Contro - non c'è nessun intervento a tutela dei compensi. Nessun "salario minimo", in nessuna formulazione, nemmeno sperimentale. Certo, è vero che non è una misura semplice da elaborare, perché il lavoro autonomo ha mille facce e mille livelli di specializzazione; ma certamente il più grande buco di questo testo è proprio quello di non affrontare il grave problema degli autonomi sottopagati.
Pro - non sono esclusi gli iscritti agli ordini professionali. Finora la maggior parte degli interventi sul lavoro autonomo atti a disincentivare gli abusi ha avuto un limite incomprensibile e ingiusto, escludendo i professionisti. Bastava essere iscritti a un ordine professionale per rimanere fuori dalle tutele previste, per esempio, dalla legge Fornero rispetto alle limitazioni per i contratti a progetto. Il Jobs Act del lavoro autonomo prevede all'articolo 1 invece un campo di applicazione sull'universo pressoché intero dei «rapporti di lavoro autonomo», escludendo - come del resto è logico - solamente «i piccoli imprenditori artigiani e commercianti iscritti alla Camera del commercio». Inevitabilmente, però, alcune delle disposizioni non potranno riguardare gli iscritti a ordini professionali: si tratta di quelle che hanno a che fare con la previdenza, perché ciascun Ordine ha una sua cassa previdenziale che prevede regole specifiche relative anche alla malattia e alla maternità.
Pro - tutela della maternità / paternità. Il dualismo del mercato del lavoro italiano negli ultimi vent'anni ha comportato per le donne un vero e proprio apartheid: quelle con contratto di lavoro subordinato avevano diritto a tutta una serie di garanzie in caso di maternità, che invece per le lavoratrici precarie e ancor di più per quelle autonome erano fantascienza. Gli ultimi interventi legislativi stanno cercando di sanare questa ingiustizia, allargando progressivamente le tutele. In questo senso, il Jobs Act prevede all'articolo 8 una modifica all'articolo 66 del decreto 151/2001, sancendo che l'indennità «viene erogata, indipendentemente dalla effettiva astensione dall’attività, dall'Inps a seguito di apposita domanda in carta libera, corredata da un certificato medico rilasciato dall'azienda sanitaria locale competente per territorio». Evitando dunque i tristi sotterfugi cui molte autonome hanno finora dovuto fare ricorso, fatturando successivamente i lavori svolti nei mesi appena successivi al parto per non incorrere in penalizzazioni. Inoltre, il congedo parentale viene esteso «alle lavoratrici o ai lavoratori autonomi» che siano diventati genitori «di bambini nati a decorrere dal 1° gennaio 2016»: a loro il Jobs Sct garantisce il «relativo trattamento economico e il trattamento previdenziale» per «periodo di 6 mesi entro i primi tre anni di vita del bambino».
Pro - tutela in caso di malattia. Che succede al lavoratore autonomo se partorisce o se, circostanza ben meno felice, si infortuna o si ammala di una malattia grave?
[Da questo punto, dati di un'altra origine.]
(** A request [coap_parse] returns for a datagram at the start of the
    memory has a path, whose segments are the values of its URI-Path
    options, and an id below 2^16. *)
Lemma coap_parse_request_path mem pkt n inpkt :
  n <= Z.of_nat (length mem) ->
  coap_parse MAXOPT OPTNUM_MOD abi mem pkt 0 n = Some (COAP_SUCCESS, inpkt) ->
  0 <= id (hdr inpkt) < 65536 /\
  exists segs, request_path mem inpkt segs.
Proof.
  intros Hn H. unfold coap_parse in H.
  destruct (_parse_header abi mem (hdr pkt) 0 n) as [[rc1 h]|] eqn:Hh; [|discriminate].
  destruct rc1; cbn [is_success negb] in H; try discriminate.
  assert (0 <= id h < 65536 /\ 0 <= tkl h) as [Hid Htkl].
  { unfold _parse_header in Hh.
    destruct (n <? sizeof_coap_raw_header_t); [discriminate|].
    destruct (load_u8 mem 0) as [b0|] eqn:E0; [|discriminate].
    destruct (load_u8 mem (0 + 1)) as [b1|]; [|discriminate].
    destruct (load_u8 mem (0 + 2)) as [b2|] eqn:E2; [|discriminate].
    destruct (load_u8 mem (0 + 3)) as [b3|] eqn:E3; [|discriminate].
    cbv zeta in Hh. split_if_in Hh; [discriminate|].
    injection Hh as <-. cbn [id tkl].
    apply load_u8_some in E0, E2, E3.
    split; [apply raw_id_range; lia|].
    unfold raw_tkl. destruct abi; [apply Z.mod_pos_bound; lia|apply Z.div_pos; lia]. }
  unfold _parse_token, sizeof_coap_raw_header_t in H. cbn [hdr set_hdr] in H.
  destruct ((4 + tkl h >? n) || (tkl h >? 8)) eqn:Htok; cbn [is_success negb] in H;
    [discriminate|].
  apply orb_false_iff in Htok. destruct Htok as [Hfit _].
  assert (4 + tkl h <= n) as Hfit' by lia. clear Hfit.
  unfold _parse_options_payload, sizeof_coap_raw_header_t in H.
  cbn [hdr set_numopts set_tok set_hdr] in H. rewrite !Z.add_0_l in H.
  destruct (4 + tkl h >? n); [discriminate|].
  match type of H with
  | context [_parse_options_loop _ _ _ _ ?k _ _ _] => set (pkt3 := k) in *
  end.
  destruct (_parse_options_loop OPTNUM_MOD MAXOPT mem n pkt3 0 0 (4 + tkl h))
    as [[[[rc pkt4] idx] p1]|] eqn:Hloop; [|discriminate].
  destruct rc; cbn [is_success negb] in H; try discriminate.
  pose proof (_parse_options_loop_hdr _ _ _ _ _ _ _ _ _ _ _ _ Hloop) as Hh4.
  destruct (_parse_options_loop_views _ _ _ _ _ _ _ _ _ _ _ Hloop)
    as (Hidx & Hpc & Hend & _ & _ & Hviews & _).
  specialize (Hend Hfit').
  assert (hdr inpkt = h /\ numopts inpkt = idx /\ opts inpkt = opts pkt4)
    as (Hhdr & Hnum & Hopts).
  { destruct (p1 + 1 <? n).
    - destruct (load_u8 mem p1) as [b|]; [|discriminate]. cbn [option_map] in H.
      destruct (b =? 255); injection H as <-;
        cbn [hdr numopts opts set_payload set_numopts]; rewrite Hh4;
        subst pkt3; cbn [hdr set_numopts set_tok set_hdr]; auto.
    - injection H as <-.
      cbn [hdr numopts opts set_payload set_numopts]; rewrite Hh4;
        subst pkt3; cbn [hdr set_numopts set_tok set_hdr]; auto. }
  rewrite Hhdr. split; [exact Hid|].
  unfold request_path, uri_path_options, packet_opts.
  apply Forall2_filter_map. intros o Ho.
  apply in_map_iff in Ho. destruct Ho as (i & <- & Hi). apply in_seq in Hi.
  rewrite Hopts.
  destruct (Hviews (Z.of_nat i) ltac:(lia)) as (a & Ha & Hlow & Hlen & Hhigh).
  destruct (view_bytes_in_bounds mem a (len (buf (opts pkt4 (Z.of_nat i)))))
    as (s & Hs & Hl); [lia|lia|lia|].
  exists s. split; [exact Hl|].
  destruct (buf (opts pkt4 (Z.of_nat i))) as [p0 l0]. cbn [p len] in *.
  subst p0. exact Hs.
Qed.

End ParsedRequest.

Section Dispatch.

Variable OPTNUM_MOD : Z.
Variable COAP_CONTENTTYPE_NONE : Z.
Variable int_of_error : coap_error_t -> Z.

(** C6 as amended: for a table with well-formed paths and a request
    whose option numbers do not decrease and whose path, the values of
    all its URI-Path options, has fewer than 256 segments, when no
    entry of the table matches (equal method code, equal segment count,
    byte-equal segments) and the scratch buffer holds at least two
    bytes, [coap_handle_request] fills the output packet as an ACK with
    code 0x84 (4.04), the id and the token of the request, and an empty
    payload. *)
Theorem coap_handle_request_not_found endpoints mem scratch inpkt outpkt segs a :
  options_sorted inpkt ->
  request_path mem inpkt segs ->
  Z.of_nat (length segs) < 256 ->
  Forall path_ok (table_entries endpoints) ->
  Forall (fun ep => ~ endpoint_matches_request inpkt segs ep)
         (table_entries endpoints) ->
  p scratch = Some a -> 2 <= len scratch ->
  0 <= a -> a + len scratch <= Z.of_nat (length mem) ->
  0 <= id (hdr inpkt) < 65536 ->
  exists mem' outpkt',
    coap_handle_request OPTNUM_MOD COAP_CONTENTTYPE_NONE int_of_error
                        endpoints mem scratch inpkt outpkt
    = Some (int_of_error COAP_SUCCESS, mem', scratch, outpkt') /\
    t (hdr outpkt') = COAP_TYPE_ACK /\
    code (hdr outpkt') = 0x84 /\
    id (hdr outpkt') = id (hdr inpkt) /\
    tok outpkt' = tok inpkt /\
    payload outpkt' = {| p := None; len := 0 |}.
Proof.
  intros Hsorted Hpath Hfew Hok Hnone Hp Hlen Ha Hfit Hid.
  unfold coap_handle_request.
  assert (match fst (_find_options inpkt COAP_OPTION_URI_PATH) with
          | Some first =>
            _dispatch endpoints mem scratch inpkt outpkt first
                      (snd (_find_options inpkt COAP_OPTION_URI_PATH))
          | None => Some None
          end = Some None) as Hd.
  { destruct (_find_options_uri_path inpkt Hsorted)
      as [(_ & ->)|(f & k & Hf & Hk & -> & Hrun)]; [reflexivity|].
    cbn [fst snd].
    pose proof (request_path_length mem inpkt segs f k Hrun Hpath) as Hl.
    rewrite uint8_small by lia.
    apply (_dispatch_table_no_match mem inpkt segs f k Hrun Hpath); assumption. }
  destruct (_find_options inpkt COAP_OPTION_URI_PATH) as [opt count_].
  cbn [fst snd] in Hd. rewrite Hd.
  destruct (coap_make_response_ok OPTNUM_MOD mem scratch outpkt None 0 (id (hdr inpkt))
              (tok inpkt) COAP_RSPCODE_NOT_FOUND COAP_CONTENTTYPE_NONE a
              Hp Hlen Ha Hfit)
    as (mem' & pkt' & Hr & Hhdr & Htok & _ & _ & Hpay).
  rewrite Hr. exists mem', pkt'. split; [reflexivity|].
  rewrite Hhdr, Htok, Hpay. cbn [t code id].
  repeat split. apply uint16_small. exact Hid.
Qed.

(** C7 as amended: for a request whose option numbers do not
    decrease and whose path, the values of all its URI-Path options,
    has at least one and fewer than 256 segments, the handler of the
    first entry in table order that matches the request (equal method
    code, equal segment count, byte-equal segments) is invoked, the
    entries before it having well-formed paths, whatever follows it in
    the table, and what it returns is what [coap_handle_request]
    returns. *)
Theorem coap_handle_request_first_match pre ep post h mem scratch inpkt outpkt segs :
  options_sorted inpkt ->
  request_path mem inpkt segs ->
  segs <> [] ->
  Z.of_nat (length segs) < 256 ->
  Forall (fun e => handler e <> None /\ path_ok e /\
                   ~ endpoint_matches_request inpkt segs e) pre ->
  handler ep = Some h ->
  endpoint_matches_request inpkt segs ep ->
  coap_handle_request OPTNUM_MOD COAP_CONTENTTYPE_NONE int_of_error
                      (pre ++ ep :: post) mem scratch inpkt outpkt
  = h mem scratch inpkt outpkt (id (hdr inpkt)).
Proof.
  intros Hsorted Hpath Hsome Hfew Hpre Hh Hmatch. unfold coap_handle_request.
  destruct (_find_options_uri_path inpkt Hsorted)
    as [(Hnil & _)|(f & k & Hf & Hk & -> & Hrun)].
  { exfalso. apply Hsome. unfold request_path in Hpath. rewrite Hnil in Hpath.
    inversion Hpath. reflexivity. }
  pose proof (request_path_length mem inpkt segs f k Hrun Hpath) as Hl.
  rewrite uint8_small by lia.
  rewrite (_dispatch_first_match mem scratch inpkt outpkt f (Z.of_nat k) pre ep post h).
  - destruct (h mem scratch inpkt outpkt (id (hdr inpkt))); reflexivity.
  - eapply Forall_impl; [|exact Hpre].
    intros e (He & Hok & Hno). split; [exact He|].
    apply (_endpoint_matches_false mem inpkt segs f k Hrun Hpath); assumption.
  - exact Hh.
  - apply (_endpoint_matches_true mem inpkt segs f k Hrun Hpath). exact Hmatch.
Qed.

End Dispatch.


(** ** The dispatcher on the test vectors *)

Lemma get_a_packet_path : request_path get_a get_a_packet [[x61]].
Proof.
  unfold request_path.
  assert (uri_path_options get_a_packet = [mk_option 11 (mk_buffer (Some 5) 1)]) as ->
    by (vm_compute; reflexivity).
  repeat constructor.
Qed.

Lemma get_a_packet_sorted : options_sorted get_a_packet.
Proof.
  intros i j Hi Hj. change (numopts get_a_packet) with 1 in Hj.
  assert (i = 0) as -> by lia. assert (j = 0) as -> by lia. lia.
Qed.

Lemma other_endpoints_paths : Forall path_ok other_endpoints.
Proof.
  repeat constructor; cbn [In]; intros H;
    repeat (destruct H as [H|H]; try discriminate H); exact H.
Qed.

Lemma other_endpoints_no_match :
  Forall (fun ep => ~ endpoint_matches_request get_a_packet [[x61]] ep) other_endpoints.
Proof.
  repeat constructor; intros (Hm & Hc & He); vm_compute in Hm, Hc, He;
    first [discriminate Hm|discriminate He].
Qed.

Lemma coap_handle_request_not_found_witness :
  exists mem' outpkt',
    coap_handle_request (2 ^ 16) (-1) status_values other_endpoints get_a
                        {| p := Some 6; len := 2 |} get_a_packet stale_packet
    = Some (status_values COAP_SUCCESS, mem', {| p := Some 6; len := 2 |}, outpkt') /\
    t (hdr outpkt') = COAP_TYPE_ACK /\
    code (hdr outpkt') = 0x84 /\
    id (hdr outpkt') = id (hdr get_a_packet) /\
    tok outpkt' = tok get_a_packet /\
    payload outpkt' = {| p := None; len := 0 |}.
Proof.
  apply (coap_handle_request_not_found (2 ^ 16) (-1) status_values other_endpoints
           get_a {| p := Some 6; len := 2 |} get_a_packet stale_packet [[x61]] 6).
  - exact get_a_packet_sorted.
  - exact get_a_packet_path.
  - cbn [length]. lia.
  - exact other_endpoints_paths.
  - exact other_endpoints_no_match.
  - reflexivity.
  - cbn [len]. lia.
  - lia.
  - cbn [len get_a length]. lia.
  - split; vm_compute; [discriminate|reflexivity].
Defined.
Che se la deve cavare da solo. Finora infatti non erano previste tutele; anche perché il rapporto tra un committente e un lavoratore autonomo è particolare, e non si può negare che, qualora quest'ultimo sia impossibilitato ad assicurare la prestazione, il committente possa trovarsi nella necessità di far svolgere quel lavoro da qualcun altro. E inevitabilmente i guadagni di un lavoratore autonomo in questi periodi si riducono moltissimo, perché chi non lavora non fattura e chi non fattura non guadagna. Proprio in periodi in cui spesso le spese aumentano, come per esempio se ci si deve curare. Ora il Jobs Act prova a introdurre qualche elemento di garanzia, prevedendo che all'articolo 10 che «in caso di malattia di gravità tale da impedire lo svolgimento della attività professionale per una durata superiore ai 60 giorni, il versamento degli oneri previdenziali è sospeso per l’intera durata del periodo di malattia fino ad un massimo di due anni». Attenzione però: si tratta di una sospensione, e una volta tornato in salute il lavoratore autonomo dovrà pagare gli arretrati. Una volta cessata la malattia «il lavoratore autonomo è tenuto ad effettuare il pagamento del debito previdenziale maturato durante il periodo di sospensione», con tempistiche diluite e cioè «in rate mensili nell’arco di un periodo pari a tre volte quello di sospensione». Allo studio del governo c'è poi ancora un dettaglio non da poco: se prevedere che la sospensione riguardi, oltre agli oneri previdenziali, anche quelli fiscali, oppure no.
Pro con punto di domanda - tutela rinforzata in caso di tumori. Il Jobs Act attribuisce ai «trattamenti terapeutici delle malattie oncologiche» l'equiparazione alla «degenza ospedaliera», andando a ritoccare un decreto del ministero del Lavoro del 2001 che descrive i «criteri per la corresponsione dell’indennità di malattia in caso di degenza ospedaliera agli iscritti alla gestione separata». Ma è pur vero che vi sono altre malattie altrettanto gravi dei tumori, che prevedono trattamenti terapeutici invasivi che potrebbero - dovrebbero - essere anch'essi equiparati alla degenza.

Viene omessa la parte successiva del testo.